> _Records provided_
(** [setAlignment] on a segment of the parse phase: the padding. *)
Lemma setAlignment_spec (s : Segment.t) (a : Z) :
  SegInv s -> 0 < a -> 0 < Segment.alignment s ->
  Segment.size s + Z.max (Segment.alignment s) a <= map_max_size ->
  exists s',
    Segment.setAlignment s a = Ok s' /\ SegInv s' /\
    Segment.mark s' = Segment.mark s /\
    Segment.alignment s' = Z.max (Segment.alignment s) a /\
    Segment.size s' mod Segment.alignment s' = 0 /\
    Segment.size s <= Segment.size s' < Segment.size s + Segment.alignment s' /\
    (forall k, 0 <= k < Segment.size s ->
       Segment.memory s' !! k = Segment.memory s !! k) /\
    (forall k, Segment.size s <= k < Segment.size s' ->
       Segment.memory s' !! k = Some (Segment.fill s)).
Proof.
  intros Hinv Ha Hal Hroom.
  unfold Segment.setAlignment.
  destruct (a =? 0) eqn:E0; [apply Z.eqb_eq in E0; lia |].
  rewrite (inv_base s Hinv), Z.mod_0_l by lia. cbn [Z.eqb assert bind].
  set (s1 := if a >? Segment.alignment s then Segment.with_alignment s a else s).
  assert (H1 : SegInv s1 /\ Segment.size s1 = Segment.size s /\
               Segment.alignment s1 = Z.max (Segment.alignment s) a /\
               Segment.fill s1 = Segment.fill s /\
               Segment.memory s1 = Segment.memory s /\
               Segment.mark s1 = Segment.mark s).
  { subst s1. destruct (a >? Segment.alignment s) eqn:Hgt.
    - rewrite Z.gtb_ltb in Hgt. apply Z.ltb_lt in Hgt.
      split; [now apply with_alignment_inv |].
      repeat split. simpl. lia.
    - rewrite Z.gtb_ltb in Hgt. apply Z.ltb_ge in Hgt.
      split; [exact Hinv |]. repeat split. lia. }
  destruct H1 as (Hi1 & Hs1 & Ha1 & Hf1 & Hm1 & Hk1).
  pose proof (wrap64_range (Z.of_nat (size (Segment.memory s)))) as Hr.
  fold (Segment.size s) in Hr.
  destruct (alignAddr_spec (Segment.size s1) (Segment.alignment s1))
    as (r & Hr1 & Hr2 & Hr3).
  { lia. } { lia. } { unfold map_max_size in Hroom. lia. }
  rewrite Hr1. cbn [bind].
  destruct (advanceTo_spec s1 r Hi1)
    as (s' & H & Hi' & Hs' & Hal' & _ & Hmk' & _ & Hold & Hnew).
  { lia. }
  exists s'. split; [exact H |]. split; [exact Hi' |].
  split; [congruence |].
  rewrite Hal', Hs', Ha1.
  split; [reflexivity |]. split; [congruence |]. split; [lia |].
  rewrite <- Hs1, <- Hm1, <- Hf1. split; assumption.
Qed.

> _The task_
What this exercise asks for is every line of the data above with the word "unfold".

> _Result of the task_
  unfold Segment.setAlignment.
  { lia. } { lia. } { unfold map_max_size in Hroom. lia. }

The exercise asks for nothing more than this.